# PROBLEM TO SOLVE
When the line containing "let! entry := lift" is found in the data below, copy it and each line after it through the line containing "of the chat, the", exactly and with no others.

[Saved entries]
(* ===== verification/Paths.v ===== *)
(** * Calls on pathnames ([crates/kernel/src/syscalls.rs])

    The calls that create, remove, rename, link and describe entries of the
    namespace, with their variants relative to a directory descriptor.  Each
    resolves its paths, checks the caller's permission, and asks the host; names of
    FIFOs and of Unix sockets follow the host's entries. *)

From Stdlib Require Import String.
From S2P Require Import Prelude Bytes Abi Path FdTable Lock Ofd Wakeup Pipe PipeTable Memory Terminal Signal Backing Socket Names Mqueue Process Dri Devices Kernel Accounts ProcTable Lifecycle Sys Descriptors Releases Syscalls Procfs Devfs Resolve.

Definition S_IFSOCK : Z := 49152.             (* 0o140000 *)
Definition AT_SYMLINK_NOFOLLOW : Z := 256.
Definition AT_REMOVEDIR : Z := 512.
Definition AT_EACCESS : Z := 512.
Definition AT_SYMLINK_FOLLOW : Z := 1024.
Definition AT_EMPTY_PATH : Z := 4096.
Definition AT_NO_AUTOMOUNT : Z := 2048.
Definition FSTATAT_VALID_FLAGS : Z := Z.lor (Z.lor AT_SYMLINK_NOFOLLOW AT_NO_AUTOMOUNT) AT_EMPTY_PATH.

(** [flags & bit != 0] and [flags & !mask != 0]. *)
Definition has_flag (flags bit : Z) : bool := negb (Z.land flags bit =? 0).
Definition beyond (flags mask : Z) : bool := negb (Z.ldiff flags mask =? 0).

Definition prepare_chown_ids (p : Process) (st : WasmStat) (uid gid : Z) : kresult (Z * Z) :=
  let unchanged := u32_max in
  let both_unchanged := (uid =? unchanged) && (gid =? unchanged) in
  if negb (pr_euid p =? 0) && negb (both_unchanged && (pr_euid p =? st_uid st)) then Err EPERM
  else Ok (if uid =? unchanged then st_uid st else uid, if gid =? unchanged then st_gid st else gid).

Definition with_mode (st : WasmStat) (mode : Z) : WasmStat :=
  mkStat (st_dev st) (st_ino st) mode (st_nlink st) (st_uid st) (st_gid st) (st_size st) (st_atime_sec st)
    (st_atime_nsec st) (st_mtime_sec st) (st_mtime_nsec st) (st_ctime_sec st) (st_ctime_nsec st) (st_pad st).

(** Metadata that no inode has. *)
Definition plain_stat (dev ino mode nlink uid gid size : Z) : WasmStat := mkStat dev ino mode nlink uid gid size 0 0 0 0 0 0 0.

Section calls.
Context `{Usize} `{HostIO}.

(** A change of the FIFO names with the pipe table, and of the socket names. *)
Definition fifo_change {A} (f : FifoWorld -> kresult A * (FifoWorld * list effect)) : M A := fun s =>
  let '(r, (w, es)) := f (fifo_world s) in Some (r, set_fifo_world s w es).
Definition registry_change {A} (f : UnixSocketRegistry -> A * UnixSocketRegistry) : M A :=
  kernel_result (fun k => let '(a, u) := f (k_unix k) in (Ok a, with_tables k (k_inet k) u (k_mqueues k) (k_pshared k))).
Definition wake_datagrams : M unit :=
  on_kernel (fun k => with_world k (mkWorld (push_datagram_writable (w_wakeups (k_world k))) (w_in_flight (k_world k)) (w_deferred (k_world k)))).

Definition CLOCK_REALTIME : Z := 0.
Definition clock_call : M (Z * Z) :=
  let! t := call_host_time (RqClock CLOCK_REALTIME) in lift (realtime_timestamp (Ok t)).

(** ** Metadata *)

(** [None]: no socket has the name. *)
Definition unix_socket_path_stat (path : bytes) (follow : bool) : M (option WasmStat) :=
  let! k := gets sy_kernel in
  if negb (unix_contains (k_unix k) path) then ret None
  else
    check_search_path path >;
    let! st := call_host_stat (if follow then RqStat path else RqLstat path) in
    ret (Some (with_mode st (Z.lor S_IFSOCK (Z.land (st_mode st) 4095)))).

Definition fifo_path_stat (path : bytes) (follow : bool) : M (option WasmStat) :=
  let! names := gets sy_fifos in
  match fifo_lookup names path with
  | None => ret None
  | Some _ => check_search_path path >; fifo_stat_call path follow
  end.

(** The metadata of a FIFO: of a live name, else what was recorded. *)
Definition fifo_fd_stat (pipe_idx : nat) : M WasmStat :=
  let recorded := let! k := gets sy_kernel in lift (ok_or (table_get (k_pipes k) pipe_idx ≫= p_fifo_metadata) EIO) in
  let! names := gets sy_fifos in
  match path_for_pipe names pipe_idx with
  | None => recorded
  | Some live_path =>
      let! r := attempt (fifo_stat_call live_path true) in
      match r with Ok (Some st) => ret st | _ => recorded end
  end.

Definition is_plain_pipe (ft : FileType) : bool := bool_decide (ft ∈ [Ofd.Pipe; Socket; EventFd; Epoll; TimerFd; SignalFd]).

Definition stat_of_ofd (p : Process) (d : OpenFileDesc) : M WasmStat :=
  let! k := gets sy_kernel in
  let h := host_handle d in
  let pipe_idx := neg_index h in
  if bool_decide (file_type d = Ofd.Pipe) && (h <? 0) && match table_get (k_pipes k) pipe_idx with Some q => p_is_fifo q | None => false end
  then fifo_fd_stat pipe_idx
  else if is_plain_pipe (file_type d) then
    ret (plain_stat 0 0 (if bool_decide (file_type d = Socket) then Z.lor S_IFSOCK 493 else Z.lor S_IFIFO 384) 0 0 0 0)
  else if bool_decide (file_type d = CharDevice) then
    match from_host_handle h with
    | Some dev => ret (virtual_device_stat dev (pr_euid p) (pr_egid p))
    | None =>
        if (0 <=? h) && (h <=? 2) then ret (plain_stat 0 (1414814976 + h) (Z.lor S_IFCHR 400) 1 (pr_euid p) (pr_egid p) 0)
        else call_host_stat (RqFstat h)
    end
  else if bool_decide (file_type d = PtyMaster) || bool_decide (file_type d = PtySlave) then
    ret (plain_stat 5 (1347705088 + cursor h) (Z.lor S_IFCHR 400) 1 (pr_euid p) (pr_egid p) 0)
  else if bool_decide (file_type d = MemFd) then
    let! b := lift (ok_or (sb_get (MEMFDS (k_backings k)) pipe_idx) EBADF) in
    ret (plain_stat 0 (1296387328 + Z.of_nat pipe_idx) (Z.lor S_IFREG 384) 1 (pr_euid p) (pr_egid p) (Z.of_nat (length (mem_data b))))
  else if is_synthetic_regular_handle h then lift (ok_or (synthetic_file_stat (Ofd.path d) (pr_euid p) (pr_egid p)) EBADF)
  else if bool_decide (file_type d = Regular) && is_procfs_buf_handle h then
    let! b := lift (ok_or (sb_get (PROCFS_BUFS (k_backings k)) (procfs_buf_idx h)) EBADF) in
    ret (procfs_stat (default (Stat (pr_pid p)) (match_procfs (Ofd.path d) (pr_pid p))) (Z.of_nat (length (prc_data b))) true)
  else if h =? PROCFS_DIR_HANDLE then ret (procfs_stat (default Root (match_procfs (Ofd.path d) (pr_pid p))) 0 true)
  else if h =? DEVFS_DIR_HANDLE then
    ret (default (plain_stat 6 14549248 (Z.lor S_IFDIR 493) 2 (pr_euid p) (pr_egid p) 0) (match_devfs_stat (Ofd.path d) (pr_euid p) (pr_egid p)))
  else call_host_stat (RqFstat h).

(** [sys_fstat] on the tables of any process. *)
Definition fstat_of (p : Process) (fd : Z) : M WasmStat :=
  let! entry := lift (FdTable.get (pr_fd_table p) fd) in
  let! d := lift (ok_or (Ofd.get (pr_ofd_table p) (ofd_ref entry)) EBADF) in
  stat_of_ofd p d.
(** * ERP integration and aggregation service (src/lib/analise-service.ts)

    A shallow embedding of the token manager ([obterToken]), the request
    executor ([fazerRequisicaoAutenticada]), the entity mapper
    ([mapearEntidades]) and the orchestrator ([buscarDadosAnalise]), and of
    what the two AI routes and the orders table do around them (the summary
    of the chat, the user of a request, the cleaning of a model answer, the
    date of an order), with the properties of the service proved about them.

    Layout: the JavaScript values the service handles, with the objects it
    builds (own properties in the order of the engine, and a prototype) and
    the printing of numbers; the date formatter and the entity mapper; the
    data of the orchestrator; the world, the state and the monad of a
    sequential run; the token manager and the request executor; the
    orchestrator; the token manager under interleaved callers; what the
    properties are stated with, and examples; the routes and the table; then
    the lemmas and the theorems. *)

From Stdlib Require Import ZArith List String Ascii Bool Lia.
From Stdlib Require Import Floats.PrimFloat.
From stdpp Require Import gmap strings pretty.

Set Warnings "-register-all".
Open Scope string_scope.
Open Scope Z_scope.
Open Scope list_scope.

...

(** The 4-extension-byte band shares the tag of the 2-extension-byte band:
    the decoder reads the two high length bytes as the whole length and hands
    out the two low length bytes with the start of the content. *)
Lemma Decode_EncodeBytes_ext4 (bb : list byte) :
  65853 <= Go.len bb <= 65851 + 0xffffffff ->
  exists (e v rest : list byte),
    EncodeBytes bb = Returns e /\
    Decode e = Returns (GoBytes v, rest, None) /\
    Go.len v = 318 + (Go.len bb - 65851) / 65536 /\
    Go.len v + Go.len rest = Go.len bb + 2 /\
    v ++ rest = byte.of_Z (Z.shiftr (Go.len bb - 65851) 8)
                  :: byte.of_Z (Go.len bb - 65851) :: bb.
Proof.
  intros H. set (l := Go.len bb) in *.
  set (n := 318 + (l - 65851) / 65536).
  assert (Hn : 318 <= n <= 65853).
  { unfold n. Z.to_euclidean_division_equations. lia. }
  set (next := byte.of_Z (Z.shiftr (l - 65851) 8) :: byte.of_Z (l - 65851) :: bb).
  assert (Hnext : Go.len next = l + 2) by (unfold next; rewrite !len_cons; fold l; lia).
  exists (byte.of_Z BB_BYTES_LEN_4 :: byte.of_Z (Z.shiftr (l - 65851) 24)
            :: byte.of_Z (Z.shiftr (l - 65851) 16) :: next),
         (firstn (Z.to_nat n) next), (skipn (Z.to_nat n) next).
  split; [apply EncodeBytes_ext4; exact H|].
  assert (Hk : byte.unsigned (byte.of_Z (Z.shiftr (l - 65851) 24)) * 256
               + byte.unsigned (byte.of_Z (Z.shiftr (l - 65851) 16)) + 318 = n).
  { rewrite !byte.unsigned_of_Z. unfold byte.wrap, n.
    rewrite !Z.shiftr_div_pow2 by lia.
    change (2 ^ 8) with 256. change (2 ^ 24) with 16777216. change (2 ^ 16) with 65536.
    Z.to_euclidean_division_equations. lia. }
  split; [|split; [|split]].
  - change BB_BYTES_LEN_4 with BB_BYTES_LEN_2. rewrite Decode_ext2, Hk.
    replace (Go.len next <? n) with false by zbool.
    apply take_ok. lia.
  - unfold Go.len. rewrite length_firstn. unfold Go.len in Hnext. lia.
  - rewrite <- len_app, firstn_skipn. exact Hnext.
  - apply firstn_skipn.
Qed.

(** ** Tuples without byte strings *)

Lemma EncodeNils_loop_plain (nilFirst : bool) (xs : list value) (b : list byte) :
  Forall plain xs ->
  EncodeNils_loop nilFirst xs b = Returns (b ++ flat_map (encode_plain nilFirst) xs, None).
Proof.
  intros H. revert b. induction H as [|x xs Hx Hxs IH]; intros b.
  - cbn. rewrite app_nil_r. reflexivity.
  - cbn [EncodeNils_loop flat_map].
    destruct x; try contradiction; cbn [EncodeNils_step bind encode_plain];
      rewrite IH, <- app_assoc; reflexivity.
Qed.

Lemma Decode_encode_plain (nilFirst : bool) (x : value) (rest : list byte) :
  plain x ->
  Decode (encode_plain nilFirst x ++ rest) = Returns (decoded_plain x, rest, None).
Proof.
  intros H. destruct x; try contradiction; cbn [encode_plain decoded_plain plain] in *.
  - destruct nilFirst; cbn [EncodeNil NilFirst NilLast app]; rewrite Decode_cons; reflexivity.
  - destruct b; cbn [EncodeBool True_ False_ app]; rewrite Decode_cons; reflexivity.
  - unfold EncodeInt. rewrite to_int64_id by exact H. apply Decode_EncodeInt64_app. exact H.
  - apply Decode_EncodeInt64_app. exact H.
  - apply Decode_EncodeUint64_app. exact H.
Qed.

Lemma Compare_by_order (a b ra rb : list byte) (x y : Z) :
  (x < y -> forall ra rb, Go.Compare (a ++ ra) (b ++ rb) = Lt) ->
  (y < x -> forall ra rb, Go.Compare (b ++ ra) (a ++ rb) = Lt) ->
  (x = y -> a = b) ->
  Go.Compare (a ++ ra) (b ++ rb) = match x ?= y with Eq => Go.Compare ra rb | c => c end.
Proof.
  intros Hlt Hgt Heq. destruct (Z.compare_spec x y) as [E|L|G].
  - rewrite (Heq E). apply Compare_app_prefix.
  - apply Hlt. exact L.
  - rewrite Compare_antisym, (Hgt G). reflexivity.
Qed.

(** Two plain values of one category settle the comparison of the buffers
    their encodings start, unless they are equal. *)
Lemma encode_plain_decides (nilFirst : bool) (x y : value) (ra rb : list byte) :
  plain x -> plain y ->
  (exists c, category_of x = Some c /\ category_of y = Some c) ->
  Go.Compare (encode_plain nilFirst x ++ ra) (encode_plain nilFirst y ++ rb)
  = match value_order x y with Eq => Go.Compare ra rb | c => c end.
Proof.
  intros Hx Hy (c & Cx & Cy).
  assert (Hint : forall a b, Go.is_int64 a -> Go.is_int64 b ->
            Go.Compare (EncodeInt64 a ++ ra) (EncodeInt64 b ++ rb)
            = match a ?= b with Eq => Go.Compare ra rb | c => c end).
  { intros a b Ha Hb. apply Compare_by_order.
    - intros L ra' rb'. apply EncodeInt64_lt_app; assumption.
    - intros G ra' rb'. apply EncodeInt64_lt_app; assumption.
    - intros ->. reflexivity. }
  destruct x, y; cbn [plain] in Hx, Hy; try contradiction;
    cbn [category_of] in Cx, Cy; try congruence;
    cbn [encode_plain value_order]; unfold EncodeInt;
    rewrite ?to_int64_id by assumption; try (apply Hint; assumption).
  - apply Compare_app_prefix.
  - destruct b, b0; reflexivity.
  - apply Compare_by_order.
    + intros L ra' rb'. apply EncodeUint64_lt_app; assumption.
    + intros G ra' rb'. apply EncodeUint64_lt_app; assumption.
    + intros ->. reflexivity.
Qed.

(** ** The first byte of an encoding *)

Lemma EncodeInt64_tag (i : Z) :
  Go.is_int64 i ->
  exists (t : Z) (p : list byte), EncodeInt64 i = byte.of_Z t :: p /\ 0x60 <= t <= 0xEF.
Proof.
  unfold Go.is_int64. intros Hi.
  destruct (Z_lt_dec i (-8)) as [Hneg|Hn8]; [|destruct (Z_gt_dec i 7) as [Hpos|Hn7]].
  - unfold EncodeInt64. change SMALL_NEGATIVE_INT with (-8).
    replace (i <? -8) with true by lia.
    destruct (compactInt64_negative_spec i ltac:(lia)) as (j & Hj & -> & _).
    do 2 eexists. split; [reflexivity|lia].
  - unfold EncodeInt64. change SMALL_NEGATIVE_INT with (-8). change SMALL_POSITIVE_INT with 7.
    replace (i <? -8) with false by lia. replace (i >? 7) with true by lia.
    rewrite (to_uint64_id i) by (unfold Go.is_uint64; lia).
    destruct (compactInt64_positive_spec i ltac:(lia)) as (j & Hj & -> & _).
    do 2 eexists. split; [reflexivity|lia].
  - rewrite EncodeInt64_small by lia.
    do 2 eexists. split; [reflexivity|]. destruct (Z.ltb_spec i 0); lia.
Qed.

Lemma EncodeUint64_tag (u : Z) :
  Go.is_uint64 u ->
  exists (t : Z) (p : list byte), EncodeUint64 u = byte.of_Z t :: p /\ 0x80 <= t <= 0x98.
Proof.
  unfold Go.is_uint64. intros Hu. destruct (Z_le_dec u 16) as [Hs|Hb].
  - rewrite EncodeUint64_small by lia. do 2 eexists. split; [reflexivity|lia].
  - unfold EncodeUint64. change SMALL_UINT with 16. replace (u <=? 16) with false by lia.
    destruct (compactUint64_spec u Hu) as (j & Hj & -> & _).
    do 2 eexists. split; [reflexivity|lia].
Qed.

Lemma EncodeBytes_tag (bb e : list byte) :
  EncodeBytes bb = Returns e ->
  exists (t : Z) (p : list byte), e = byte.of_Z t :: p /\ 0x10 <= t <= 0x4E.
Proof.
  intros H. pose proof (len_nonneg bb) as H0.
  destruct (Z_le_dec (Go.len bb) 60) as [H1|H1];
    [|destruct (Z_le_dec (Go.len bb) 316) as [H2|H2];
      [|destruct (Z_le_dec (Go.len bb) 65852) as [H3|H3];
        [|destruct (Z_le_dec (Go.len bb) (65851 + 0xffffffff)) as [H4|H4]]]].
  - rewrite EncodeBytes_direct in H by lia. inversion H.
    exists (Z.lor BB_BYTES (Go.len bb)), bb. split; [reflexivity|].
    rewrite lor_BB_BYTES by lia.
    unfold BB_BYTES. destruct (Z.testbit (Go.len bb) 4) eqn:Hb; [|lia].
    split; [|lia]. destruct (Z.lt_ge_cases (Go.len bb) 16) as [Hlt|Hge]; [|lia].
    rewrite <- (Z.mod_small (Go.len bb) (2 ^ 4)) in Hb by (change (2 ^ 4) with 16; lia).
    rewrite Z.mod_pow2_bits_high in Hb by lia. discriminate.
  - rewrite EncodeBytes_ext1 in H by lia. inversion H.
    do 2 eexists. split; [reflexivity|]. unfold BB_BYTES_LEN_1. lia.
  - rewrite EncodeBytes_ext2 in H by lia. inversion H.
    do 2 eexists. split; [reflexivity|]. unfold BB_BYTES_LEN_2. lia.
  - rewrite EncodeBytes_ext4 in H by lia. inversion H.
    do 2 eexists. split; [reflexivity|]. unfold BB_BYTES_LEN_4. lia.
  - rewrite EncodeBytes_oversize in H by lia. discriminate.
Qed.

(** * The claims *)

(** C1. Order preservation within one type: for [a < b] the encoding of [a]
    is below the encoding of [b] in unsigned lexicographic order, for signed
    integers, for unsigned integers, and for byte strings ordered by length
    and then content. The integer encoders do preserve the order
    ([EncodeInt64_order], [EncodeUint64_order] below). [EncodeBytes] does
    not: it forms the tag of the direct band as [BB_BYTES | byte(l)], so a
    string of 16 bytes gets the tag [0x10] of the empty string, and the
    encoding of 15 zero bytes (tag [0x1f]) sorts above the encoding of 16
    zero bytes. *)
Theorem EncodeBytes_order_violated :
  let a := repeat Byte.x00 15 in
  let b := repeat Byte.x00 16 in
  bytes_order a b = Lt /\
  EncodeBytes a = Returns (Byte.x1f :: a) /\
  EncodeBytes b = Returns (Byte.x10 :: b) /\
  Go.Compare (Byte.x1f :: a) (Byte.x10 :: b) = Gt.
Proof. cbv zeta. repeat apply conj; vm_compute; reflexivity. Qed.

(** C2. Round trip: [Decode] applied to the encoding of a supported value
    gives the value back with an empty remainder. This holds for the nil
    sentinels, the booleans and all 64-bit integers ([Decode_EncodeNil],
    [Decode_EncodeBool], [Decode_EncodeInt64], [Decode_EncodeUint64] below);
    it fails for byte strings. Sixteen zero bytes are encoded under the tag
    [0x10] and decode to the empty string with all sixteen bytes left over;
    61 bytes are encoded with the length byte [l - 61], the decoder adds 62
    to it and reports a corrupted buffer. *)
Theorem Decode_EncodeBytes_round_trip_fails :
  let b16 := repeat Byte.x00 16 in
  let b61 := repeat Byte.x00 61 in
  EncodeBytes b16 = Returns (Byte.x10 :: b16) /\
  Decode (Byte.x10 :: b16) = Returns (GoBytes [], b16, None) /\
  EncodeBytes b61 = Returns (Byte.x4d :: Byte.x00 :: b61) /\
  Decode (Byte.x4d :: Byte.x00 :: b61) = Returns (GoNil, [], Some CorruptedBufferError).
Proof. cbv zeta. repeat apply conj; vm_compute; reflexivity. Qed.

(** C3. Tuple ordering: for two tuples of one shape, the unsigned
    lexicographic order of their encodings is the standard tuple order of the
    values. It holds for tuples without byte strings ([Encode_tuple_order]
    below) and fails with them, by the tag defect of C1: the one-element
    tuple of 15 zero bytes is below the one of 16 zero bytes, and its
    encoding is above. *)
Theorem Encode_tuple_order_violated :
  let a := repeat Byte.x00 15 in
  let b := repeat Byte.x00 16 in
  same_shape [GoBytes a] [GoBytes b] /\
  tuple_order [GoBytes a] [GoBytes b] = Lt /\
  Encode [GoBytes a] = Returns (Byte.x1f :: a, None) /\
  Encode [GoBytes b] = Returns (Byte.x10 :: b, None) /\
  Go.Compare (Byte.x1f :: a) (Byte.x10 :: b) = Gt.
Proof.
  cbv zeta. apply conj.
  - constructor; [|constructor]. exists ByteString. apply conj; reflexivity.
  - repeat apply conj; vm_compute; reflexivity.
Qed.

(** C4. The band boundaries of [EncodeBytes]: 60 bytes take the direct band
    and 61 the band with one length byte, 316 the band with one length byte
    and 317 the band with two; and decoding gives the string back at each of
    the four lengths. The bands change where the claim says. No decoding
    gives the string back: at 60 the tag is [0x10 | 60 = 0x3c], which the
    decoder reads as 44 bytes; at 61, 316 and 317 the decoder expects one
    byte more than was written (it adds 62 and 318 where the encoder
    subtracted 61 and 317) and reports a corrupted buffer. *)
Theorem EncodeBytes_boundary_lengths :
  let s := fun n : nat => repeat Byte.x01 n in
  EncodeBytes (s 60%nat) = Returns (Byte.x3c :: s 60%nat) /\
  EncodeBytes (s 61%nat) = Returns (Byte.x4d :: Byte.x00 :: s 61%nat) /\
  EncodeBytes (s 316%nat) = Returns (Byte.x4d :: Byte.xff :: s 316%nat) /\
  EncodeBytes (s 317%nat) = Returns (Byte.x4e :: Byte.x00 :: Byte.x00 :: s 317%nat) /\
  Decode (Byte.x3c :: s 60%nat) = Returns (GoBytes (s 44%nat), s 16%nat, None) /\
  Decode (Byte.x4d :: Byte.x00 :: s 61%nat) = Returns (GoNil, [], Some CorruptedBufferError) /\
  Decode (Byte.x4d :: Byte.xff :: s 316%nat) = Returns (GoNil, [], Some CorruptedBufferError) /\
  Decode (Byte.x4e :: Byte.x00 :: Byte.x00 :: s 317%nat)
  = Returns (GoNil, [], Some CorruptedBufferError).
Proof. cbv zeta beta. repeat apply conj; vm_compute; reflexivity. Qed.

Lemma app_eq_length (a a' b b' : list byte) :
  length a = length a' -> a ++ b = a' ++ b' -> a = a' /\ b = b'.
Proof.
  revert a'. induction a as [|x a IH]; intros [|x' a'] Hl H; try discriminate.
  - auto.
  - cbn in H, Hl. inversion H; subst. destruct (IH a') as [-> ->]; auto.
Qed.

# RESPONSE TO THE TASK
  let! entry := lift (FdTable.get (pr_fd_table p) fd) in
  let! d := lift (ok_or (Ofd.get (pr_ofd_table p) (ofd_ref entry)) EBADF) in
  stat_of_ofd p d.
(** * ERP integration and aggregation service (src/lib/analise-service.ts)

    A shallow embedding of the token manager ([obterToken]), the request
    executor ([fazerRequisicaoAutenticada]), the entity mapper
    ([mapearEntidades]) and the orchestrator ([buscarDadosAnalise]), and of
    what the two AI routes and the orders table do around them (the summary
    of the chat, the user of a request, the cleaning of a model answer, the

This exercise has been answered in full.